§ EXERCISE AIM
Among the entries below, one stretch runs from the line that contains "f64_min (tokens self" through the line that contains "burst_atomic := burst_atomic self; blocked_count". Repeat that stretch exactly, ends included, and only that.

§ RAW DATA
(* ===== verification/RateLimit.v ===== *)
(** * RateLimit: the sliding-window limiter and the per-tunnel token bucket

    [RateLimiter] and [DDoSProtection] of [crates/seamless-relay/src/tunnel.rs].
    An [Instant] is a number of nanoseconds; [f64] is the kernel's binary64. *)

From S2P Require Import Prelude F64.
Local Open Scope Z_scope.

(** [Instant::duration_since], which saturates at zero. *)
Definition duration_since (now t : Z) : Z := Z.max 0 (now - t).

Module RateLimiter.

(** ** State *)

Record RateLimiter := {
  inner : gmap str (list Z);
  max : Z;
  window : Z;
}.

Definition new (max window : Z) : RateLimiter :=
  {| inner := ∅; max := max; window := window |}.

(** ** The check, made at the instant [now] *)

Definition fresh (now window t : Z) : Prop := duration_since now t < window.
#[export] Instance fresh_dec now window t : Decision (fresh now window t).
Proof. apply Z_lt_dec. Defined.

Definition check_and_record (self : RateLimiter) (ip : str) (now : Z) : bool * RateLimiter :=
  if max self =? 0 then (true, self)
  else
    let queue := filter (fresh now (window self)) (default [] (inner self !! ip)) in
    if max self <=? wrap 32 (Z.of_nat (length queue))
    then (false, {| inner := <[ip := queue]> (inner self); max := max self;
                    window := window self |})
    else (true, {| inner := <[ip := queue ++ [now]]> (inner self); max := max self;
                   window := window self |}).

Fixpoint run (self : RateLimiter) (calls : list (str * Z)) : list bool * RateLimiter :=
  match calls with
  | [] => ([], self)
  | (ip, now) :: rest =>
    let '(ok, self1) := check_and_record self ip now in
    let '(oks, self2) := run self1 rest in
    (ok :: oks, self2)
  end.

(** ** Specification: keep every admitted call for ever *)

Definition admitted_times (ip : str) (hist : list (str * Z)) : list Z :=
  snd <$> filter (λ c, c.1 = ip) hist.

Definition spec_check (mx w : Z) (hist : list (str * Z)) (ip : str) (now : Z) : bool :=
  Z.of_nat (length (filter (fresh now w) (admitted_times ip hist))) <? mx.

Fixpoint spec_run (mx w : Z) (hist : list (str * Z)) (calls : list (str * Z)) : list bool :=
  match calls with
  | [] => []
  | (ip, now) :: rest =>
    let ok := spec_check mx w hist ip now in
    ok :: spec_run mx w (if ok then hist ++ [(ip, now)] else hist) rest
  end.

(** The calls of a run that were admitted. *)
Fixpoint admitted (calls : list (str * Z)) (oks : list bool) : list (str * Z) :=
  match calls, oks with
  | c :: cs, ok :: os => if ok then c :: admitted cs os else admitted cs os
  | _, _ => []
  end.
End RateLimiter.

(** ** Token bucket *)

Module DDoS.
Local Open Scope float_scope.

Record DDoSProtection := {
  enabled : bool;
  rps_atomic : Z;
  burst_atomic : Z;
  blocked_count : Z;
  challenge_mode : bool;
  tokens : float;
  last_refill : Z;
}.

Definition new (rps burst now : Z) : DDoSProtection :=
  {| enabled := false; rps_atomic := rps; burst_atomic := burst; blocked_count := 0;
     challenge_mode := true; tokens := f64_of_Z burst; last_refill := now |}.

Definition get_rps (self : DDoSProtection) : Z := wrap 32 (rps_atomic self).
Definition get_burst (self : DDoSProtection) : Z := wrap 32 (burst_atomic self).

Definition set_enabled (v : bool) (self : DDoSProtection) : DDoSProtection :=
  {| enabled := v; rps_atomic := rps_atomic self; burst_atomic := burst_atomic self;
     blocked_count := blocked_count self; challenge_mode := challenge_mode self;
     tokens := tokens self; last_refill := last_refill self |}.
Definition set_rps (v : Z) (self : DDoSProtection) : DDoSProtection :=
  {| enabled := enabled self; rps_atomic := v; burst_atomic := burst_atomic self;
     blocked_count := blocked_count self; challenge_mode := challenge_mode self;
     tokens := tokens self; last_refill := last_refill self |}.
Definition set_burst (v : Z) (self : DDoSProtection) : DDoSProtection :=
  {| enabled := enabled self; rps_atomic := rps_atomic self; burst_atomic := v;
     blocked_count := blocked_count self; challenge_mode := challenge_mode self;
     tokens := tokens self; last_refill := last_refill self |}.
Definition set_challenge (v : bool) (self : DDoSProtection) : DDoSProtection :=
  {| enabled := enabled self; rps_atomic := rps_atomic self; burst_atomic := burst_atomic self;
     blocked_count := blocked_count self; challenge_mode := v;
     tokens := tokens self; last_refill := last_refill self |}.

Definition refilled (self : DDoSProtection) (now : Z) : float :=
  let elapsed := as_secs_f64 (duration_since now (last_refill self)) in
  f64_min (tokens self + elapsed * f64_of_Z (get_rps self)) (f64_of_Z (get_burst self)).

Definition check (self : DDoSProtection) (now : Z) : bool * DDoSProtection :=
  if negb (enabled self) then (true, self)
  else if (get_rps self =? 0)%Z then (true, self)
  else
    let tok := refilled self now in
    if 1 <=? tok
    then (true, {| enabled := enabled self; rps_atomic := rps_atomic self;
                   burst_atomic := burst_atomic self; blocked_count := blocked_count self;
                   challenge_mode := challenge_mode self; tokens := tok - 1;
                   last_refill := now |})
    else (false, {| enabled := enabled self; rps_atomic := rps_atomic self;
                    burst_atomic := burst_atomic self;
                    blocked_count := u64_add (blocked_count self) 1;
                    challenge_mode := challenge_mode self; tokens := tok;
                    last_refill := now |}).

(** The verdicts of a series of requests. *)
Fixpoint checks (self : DDoSProtection) (nows : list Z) : list bool * DDoSProtection :=
  match nows with
  | [] => ([], self)
  | now :: rest =>
    let '(ok, self1) := check self now in
    let '(oks, self2) := checks self1 rest in
    (ok :: oks, self2)
  end.
End DDoS.

(** ** Lemmas: the sliding window *)

Section limiter.
Import RateLimiter.
Implicit Types (hist calls : list (str * Z)) (rl : RateLimiter).

Lemma fresh_mono now now' w t : now ≤ now' → fresh now' w t → fresh now w t.
Proof. unfold fresh, duration_since. lia. Qed.

Lemma filter_fresh_twice now now' w (l : list Z) :
  now ≤ now' → filter (fresh now' w) (filter (fresh now w) l) = filter (fresh now' w) l.
Proof.
  intros Hle. rewrite list_filter_filter. apply list_filter_iff. intros t.
  pose proof (fresh_mono now now' w t Hle). tauto.
Qed.

(** Each queue is the admitted calls that some earlier instant found fresh. *)
Definition agrees rl hist (last : Z) : Prop :=
  ∀ ip, ∃ t, t ≤ last ∧
    default [] (inner rl !! ip) = filter (fresh t (window rl)) (admitted_times ip hist).

Lemma agrees_filter rl hist last ip now :
  agrees rl hist last → last ≤ now →
  filter (fresh now (window rl)) (default [] (inner rl !! ip))
  = filter (fresh now (window rl)) (admitted_times ip hist).
Proof. intros Ha Hle. destruct (Ha ip) as (t & Ht & ->). apply filter_fresh_twice. lia. Qed.

Lemma admitted_times_snoc ip ip' now hist :
  admitted_times ip (hist ++ [(ip', now)])
  = admitted_times ip hist ++ (if decide (ip' = ip) then [now] else []).
Proof.
  unfold admitted_times. rewrite filter_app, fmap_app. f_equal.
  rewrite filter_cons. simpl. by case_decide.
Qed.

Lemma length_admitted_times ip hist : (length (admitted_times ip hist) ≤ length hist)%nat.
Proof. unfold admitted_times. rewrite length_fmap. apply filter_length_le. Qed.

(** One check decides as the specification does, and keeps the agreement. *)
Lemma agrees_step rl hist last ip now b rl' :
  0 < max rl → 0 < window rl → agrees rl hist last → last ≤ now →
  Z.of_nat (length hist) < 2 ^ 32 →
  check_and_record rl ip now = (b, rl') →
  b = spec_check (max rl) (window rl) hist ip now ∧
  max rl' = max rl ∧ window rl' = window rl ∧
  agrees rl' (if b then hist ++ [(ip, now)] else hist) now.
Proof.
  intros Hmax Hw Ha Hle Hlen. unfold check_and_record, spec_check.
  rewrite (proj2 (Z.eqb_neq (max rl) 0)), (agrees_filter _ _ _ _ _ Ha Hle) by lia.
  set (q := filter _ (admitted_times ip hist)).
  assert (Z.of_nat (length q) < 2 ^ 32) as Hq.
  { pose proof (filter_length_le (fresh now (window rl)) (admitted_times ip hist)).
    pose proof (length_admitted_times ip hist). unfold q. lia. }
  rewrite wrap_small by lia.
  assert (fresh now (window rl) now) as Hnow by (unfold fresh, duration_since; lia).
  destruct (max rl <=? Z.of_nat (length q)) eqn:E; intros [= <- <-]; bool_to_prop;
    (split; [symmetry; (apply Z.ltb_ge || apply Z.ltb_lt); lia|]);
    (split; [done|]); (split; [done|]); intros ip'; simpl;
    (destruct (decide (ip = ip')) as [<-|Hne];
      [exists now; split; [done|]; rewrite lookup_insert_eq; simpl
      |destruct (Ha ip') as (t & Ht & Hd); exists t; split; [lia|];
       rewrite lookup_insert_ne, Hd by done]).
  - done.
  - done.
  - rewrite admitted_times_snoc, decide_True, filter_app by done.
    rewrite filter_cons_True by done. done.
  - by rewrite admitted_times_snoc, decide_False, app_nil_r by done.
Qed.

(** The agreement carried along a run. *)
Lemma limiter_run rl calls last :
  0 < max rl → 0 < window rl → inner rl = ∅ →
  Forall (λ c, last ≤ c.2) calls → Sorted Z.le (calls.*2) →
  Z.of_nat (length calls) < 2 ^ 32 →
  (run rl calls).1 = spec_run (max rl) (window rl) [] calls.
Proof.
  intros Hmax Hw Hin Hlast Hs Hlen.
  assert (agrees rl [] last) as Ha.
  { intros ip. exists last. split; [done|]. by rewrite Hin, lookup_empty. }
  assert (Z.of_nat (length (@nil (str * Z)) + length calls) < 2 ^ 32) as Hl by (simpl; lia).
  clear Hin Hlen. revert rl last Hmax Hw Hlast Hs Ha Hl. generalize (@nil (str * Z)) as hist.
  induction calls as [|[ip now] calls IH]; intros hist rl last Hmax Hw Hlast Hs Ha Hl; [done|].
  apply Forall_cons in Hlast as [Hnow _]. simpl in Hnow.
  rewrite fmap_cons in Hs. apply Sorted_StronglySorted in Hs; [|intros ???; lia].
  apply StronglySorted_inv in Hs as [Hs Hall]. simpl. simpl in Hl.
  destruct (check_and_record rl ip now) as [b rl'] eqn:Hc.
  destruct (agrees_step rl hist last ip now b rl') as (-> & Hm & Hw' & Ha'); try done; [lia|].
  rewrite <-Hm, <-Hw' in *. set (ok := spec_check _ _ hist ip now) in *.
  destruct (run rl' calls) as [oks rl''] eqn:Hr. simpl. f_equal.
  rewrite <-(IH (if ok then hist ++ [(ip, now)] else hist) rl' now); try done.
  - by rewrite Hr.
  - by apply (proj1 (Forall_fmap snd _ _)) in Hall.
  - by apply StronglySorted_Sorted.
  - destruct ok; rewrite ?length_app; simpl; lia.
Qed.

§ RESPONSE FOR THIS EXERCISE
  f64_min (tokens self + elapsed * f64_of_Z (get_rps self)) (f64_of_Z (get_burst self)).

Definition check (self : DDoSProtection) (now : Z) : bool * DDoSProtection :=
  if negb (enabled self) then (true, self)
  else if (get_rps self =? 0)%Z then (true, self)
  else
    let tok := refilled self now in
    if 1 <=? tok
    then (true, {| enabled := enabled self; rps_atomic := rps_atomic self;
                   burst_atomic := burst_atomic self; blocked_count := blocked_count self;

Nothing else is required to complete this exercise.